The main reason for this revision is the rise in oil prices. On March 9, prices surpassed $100 per barrel for the first time since 2022. This energy shock is impacting household incomes, reducing corporate profits, and complicating the Federal Reserve's task.
“The US economy and stock market find themselves caught between two fires. The Fed is too. If high oil prices persist, the regulator will face a tough choice between rising inflation and increasing unemployment,” Yardeni stated.
In this context, the dollar has emerged as the main beneficiary. Over the past week, the US currency has strengthened against nearly all major competitors. Traditional safe-haven assets like Treasury bonds, the Japanese yen, the Swiss franc, and gold are losing value.
Futures on the S&P 500 index fell by 1.6%. Hedge funds are actively increasing short positions on US stocks.
Despite short-term risks, the strategist's base scenario remains positive:
- 60% — probability of a "Roaring Twenties" scenario by year-end, which suggests robust US economic growth driven by increased productivity. Over the next decade, the likelihood of this scenario reaches 85%.
- 15% — chance of a repeat of the 1970s stagflation over the next decade.
Yardeni emphasized that if investors believe in the reality of stagflation, a full-blown bear market would become the most likely outcome.
Bitcoin's Correlation with the IT Sector
The recent synchronized movement of digital gold and US software stocks is linked to macroeconomic factors rather than a structural merging of markets. This was stated by Greg Cipolaro, head of research at NYDIG.
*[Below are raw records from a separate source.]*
(** * Order pipeline of the hungryboys backend (src/index.js)

    A shallow embedding of the MongoDB order endpoints of [src/index.js]
    (POST /api/orders, GET /api/orders, PATCH /api/orders/:id and
    GET /api/orders/restaurant/:restaurantId), of the two middlewares in
    front of them, and of the part of the JavaScript and MongoDB semantics
    these handlers rely on.  It is followed by the listing of all orders
    (GET /api/orders/all), by the reference-data endpoints of the same
    file (universities, campuses, restaurants, campus settings) and by the
    collection validators of the provisioning script
    [src/unnamed/part_001].

    Left out, because the model has no faithful counterpart for them: the
    endpoints that compute with fractional prices ([parseFloat], BSON
    doubles: menu and mart items), those whose answer depends on the shape
    of the driver's [findOneAndUpdate] result (PATCH /api/restaurants/:id,
    POST /api/campus-settings), the user creation through the identity
    provider (POST /api/users) and the retired Google Sheets server.

    Conventions of the model:
    - JavaScript numbers are the whole-valued doubles, the two infinities
      and NaN: a number with a fraction has no counterpart, the two zeros
      are one, a product or a sum is rounded as binary64 rounds it, and a
      number is printed by the shortest digits that identify it;
    - strings are the byte strings of their UTF-8 encoding;
    - the two operands of every [===] in the handlers come from different
      sources (request, profile store, database), so two arrays or two
      objects are never the same reference and compare unequal;
    - a stored document is its identifier, its creation date and its
      remaining fields in insertion order; a collection is the list of
      its documents in insertion order;
    - what a request reads from outside the process (configuration, the
      identity provider, the profile store, the verification service,
      storage faults, the server's reading of a query operator, the
      clock) is an environment, and what it does outside (calls to the
      verification service and to the database) is recorded in a
      trace. *)

From Stdlib Require Import ZArith List String Ascii Bool Lia.
From Stdlib Require Import Sorted Permutation.
Import ListNotations.

#[local] Set Warnings "-register-all".
Local Open Scope string_scope.
Local Open Scope Z_scope.

(** ** JavaScript values *)

Module Js.

Inductive JsVal : Type :=
| JUndefined
| JNull
| JBool (b : bool)
| JNum (n : Z)
| JInf (negative : bool)
| JNaN
| JStr (s : string)
| JArr (items : list JsVal)
| JObj (fields : list (string * JsVal)).

(** An object literal, in key order. *)
Definition Doc := list (string * JsVal).

Fixpoint lookup (k : string) (d : Doc) : option JsVal :=
  match d with
  | [] => None
  | (k', v) :: d' => if String.eqb k k' then Some v else lookup k d'
  end.

(** [d.k] on an object literal: [undefined] when the key is missing. *)
Definition get (d : Doc) (k : string) : JsVal :=
  match lookup k d with Some v => v | None => JUndefined end.

(** [{...d, k: v}]: an existing key keeps its place, a new one goes last. *)
Fixpoint set (k : string) (v : JsVal) (d : Doc) : Doc :=
  match d with
  | [] => [(k, v)]
  | (k', v') :: d' =>
      if String.eqb k k' then (k, v) :: d' else (k', v') :: set k v d'
  end.

(** [x.k] on any value.  [None] is the TypeError of reading a property of
    [null] or [undefined]; primitives and arrays have none of the keys the
    handlers read. *)
Definition prop (x : JsVal) (k : string) : option JsVal :=
  match x with
  | JUndefined | JNull => None
  | JObj d => Some (get d k)
  | _ => Some JUndefined
  end.

(** [x?.k] *)
Definition opt_prop (x : JsVal) (k : string) : JsVal :=
  match prop x k with Some v => v | None => JUndefined end.

(** ToBoolean *)
Definition truthy (v : JsVal) : bool :=
  match v with
  | JUndefined | JNull | JNaN => false
  | JBool b => b
  | JNum n => negb (n =? 0)
  | JStr s => negb (String.eqb s "")
  | JInf _ | JArr _ | JObj _ => true
  end.

(** [a === b] *)
Definition strict_eq (a b : JsVal) : bool :=
  match a, b with
  | JUndefined, JUndefined => true
  | JNull, JNull => true
  | JBool x, JBool y => Bool.eqb x y
  | JNum x, JNum y => x =? y
  | JInf x, JInf y => Bool.eqb x y
  | JStr x, JStr y => String.eqb x y
  | _, _ => false
  end.

(** [a || b] and [a ?? b] *)
Definition or_else (a b : JsVal) : JsVal := if truthy a then a else b.

Definition coalesce (a b : JsVal) : JsVal :=
  match a with JUndefined | JNull => b | _ => a end.

Definition isArray (v : JsVal) : bool :=
  match v with JArr _ => true | _ => false end.

Definition is_string (v : JsVal) : bool :=
  match v with JStr _ => true | _ => false end.

(** *** Doubles *)

(** The binary64 number nearest to a whole number, ties to the even
    significand: the 53 leading bits are kept.  The whole numbers up to
    2^53 are their own. *)
Definition round_double (n : Z) : Z :=
  let m := Z.abs n in
  let e := Z.log2 m - 52 in
  if e <=? 0 then n
  else
    let q := Z.shiftr m e in
    let r := m - Z.shiftl q e in
    let half := Z.shiftl 1 (e - 1) in
    let q' := if ((half <? r) || ((r =? half) && Z.odd q))%bool
              then q + 1 else q in
    Z.sgn n * Z.shiftl q' e.

(** The number JavaScript has for an exact whole result: rounded, and
    infinite from 2^1024 on. *)
Definition double (n : Z) : JsVal :=
  let x := round_double n in
  if 2 ^ 1024 <=? Z.abs x then JInf (n <? 0) else JNum x.

(** *** Strings *)

(** The white space and the line terminators of JavaScript, by the
    bytes that encode them: tab, line feed, vertical tab, form feed,
    carriage return and space; U+00A0; U+1680, U+2000 to U+200A, U+2028,
    U+2029, U+202F, U+205F, U+3000 and U+FEFF. *)
Definition is_space (c : ascii) : bool :=
  let n := nat_of_ascii c in
  (Nat.eqb n 9 || Nat.eqb n 10 || Nat.eqb n 11 || Nat.eqb n 12
   || Nat.eqb n 13 || Nat.eqb n 32)%bool.
Lemma accepts_song_multi_select_witness :
  ∃ b, FilterItem_accepts_song 10 (song_with 3 50) example_multi
         = Ret b example_multi ∧ b = true.
Proof.
  destruct (accepts_song_multi_select example_multi 10
              (mkTreeItem (FilterItem RATING) (Some 0) 5
                 [11; 12; 13; 14; 15; 16] false false {[1%Z; 3%Z]})
              (song_with 3 50))
    as (b & Hb & HP).
  - apply (shape_ok_framed (λ _, True) example_fresh).
    + unfold example_multi. apply framed_update; [reflexivity|exact I].
    + apply (reachable_ok 0).
      apply (reachable_fresh 0 (catalog example_provider)).
      vm_compute. reflexivity.
  - vm_compute. reflexivity.
  - reflexivity.
  - simpl. intros i Hi. apply elem_of_union in Hi as [Hi|Hi];
      apply elem_of_singleton in Hi; subst i; lia.
  - exists b. split; [exact Hb|]. apply HP. right.
    exists 3%Z, 14,
      (mkTreeItem (VariantItem (Rating R_3)) (Some 10) 3 [] false true ∅),
      (Rating R_3).
    split; [simpl; apply elem_of_union_r, elem_of_singleton; reflexivity|].
    split; [reflexivity|]. split; [vm_compute; reflexivity|].
    split; reflexivity.
Defined.

End ToggleAndQuery.
(** [argmin] returns a minimum, and every earlier entry is strictly larger. *)
Lemma argmin_spec M g :
  (0 < M)%nat ->
  (forall m, (m < M)%nat -> g (argmin M g) <= g m) /\
  (forall m, (m < argmin M g)%nat -> g (argmin M g) < g m).
Proof.
  induction M as [|k IH]; intros HM; [lia|].
  destruct k as [|k'].
  - simpl. split; intros m Hm; [|lia].
    assert (m = O) by lia. subst. lra.
  - change (argmin (S (S k')) g)
      with (let j := argmin (S k') g in
            if Rlt_dec (g (S k')) (g j) then S k' else j).
    cbv zeta.
    destruct IH as [IHmin IHfirst]; [lia|].
    assert (Hlt : (argmin (S k') g < S k')%nat) by (apply argmin_lt; lia).
    destruct (Rlt_dec (g (S k')) (g (argmin (S k') g))) as [Hless|Hge].
    + split; intros m Hm.
      * destruct (Nat.eq_dec m (S k')) as [->|Hne]; [lra|].
        assert (g (argmin (S k') g) <= g m) by (apply IHmin; lia). lra.
      * assert (g (argmin (S k') g) <= g m) by (apply IHmin; lia). lra.
    + split; intros m Hm.
      * destruct (Nat.eq_dec m (S k')) as [->|Hne]; [lra|].
        apply IHmin. lia.
      * apply IHfirst. exact Hm.
Qed.

(** The two properties of [argmin_spec] determine the index. *)
Lemma argmin_unique M g j :
  (j < M)%nat ->
  (forall m, (m < M)%nat -> g j <= g m) ->
  (forall m, (m < j)%nat -> g j < g m) ->
  argmin M g = j.
Proof.
  intros Hj Hmin Hfirst.
  assert (HM : (0 < M)%nat) by lia.
  destruct (argmin_spec M g HM) as [Amin Afirst].
  pose proof (argmin_lt M g HM) as Alt.
  destruct (Nat.lt_trichotomy (argmin M g) j) as [Hl|[He|Hg]]; [|exact He|].
  - specialize (Hfirst _ Hl). specialize (Amin _ Hj). lra.
  - specialize (Afirst _ Hg). specialize (Hmin _ Alt). lra.
Qed.


(** ** The smoothed entropy sum [sum_m p_m * ln (p_m + e)] of a distribution *)

Lemma sq_nonneg a : 0 <= sq a.
Proof. unfold sq. nra. Qed.

Lemma sq_zero a : sq a = 0 -> a = 0.
Proof. unfold sq. nra. Qed.

Lemma ln_le_minus_one x : 0 < x -> ln x <= x - 1.
Proof.
  intros Hx. pose proof (exp_ineq1_le (ln x)) as H.
  rewrite exp_ln in H by exact Hx. lra.
Qed.

Lemma ln_diff_le u v : 0 < u -> 0 < v -> ln v - ln u <= (v - u) / u.
Proof.
  intros Hu Hv.
  assert (Hq : 0 < v / u) by (apply Rdiv_lt_0_compat; assumption).
  assert (E : ln v = ln (v / u) + ln u).
  { rewrite <- ln_mult by assumption. f_equal. field. lra. }
  pose proof (ln_le_minus_one (v / u) Hq) as H.
  replace ((v - u) / u) with (v / u - 1) by (field; lra). lra.
Qed.

Lemma sumR_minus n f g :
  sumR n (fun i => f i - g i) = sumR n f - sumR n g.
Proof. induction n as [|n IH]; simpl; [|rewrite IH]; lra. Qed.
Last week, the first cryptocurrency rose alongside the IT sector. As a result, market participants began to view Bitcoin as a proxy for evaluating software companies.
According to Cipolaro, while the price charts look similar, the assets do not share common trends like AI development. Their simultaneous growth is merely a reaction of liquidity-sensitive risk instruments to current economic conditions.
Over the past 90 days, Bitcoin's correlation has increased not only with software stocks but also with the S&P 500 and Nasdaq indices.
However, the stock market explains only a quarter of Bitcoin's price movements. The remaining 75% of its value changes are influenced by factors not directly related to traditional exchanges.
The analyst noted that investors are currently not using Bitcoin as a hedge against macroeconomic shocks. As a result, the asset has yet to fulfill its status as "digital gold." Traders are purchasing cryptocurrency simply as one of many risk assets.
Nonetheless, Bitcoin retains its own economic drivers: network activity, adoption rates, and regulatory features.
“This uniqueness preserves Bitcoin's status as a portfolio diversification tool. The current high correlation with stocks does not determine the cryptocurrency's returns,” the expert concluded.
It is worth noting that earlier in March, VanEck CEO Jan van Eck stated that the price of digital gold has approached a local bottom.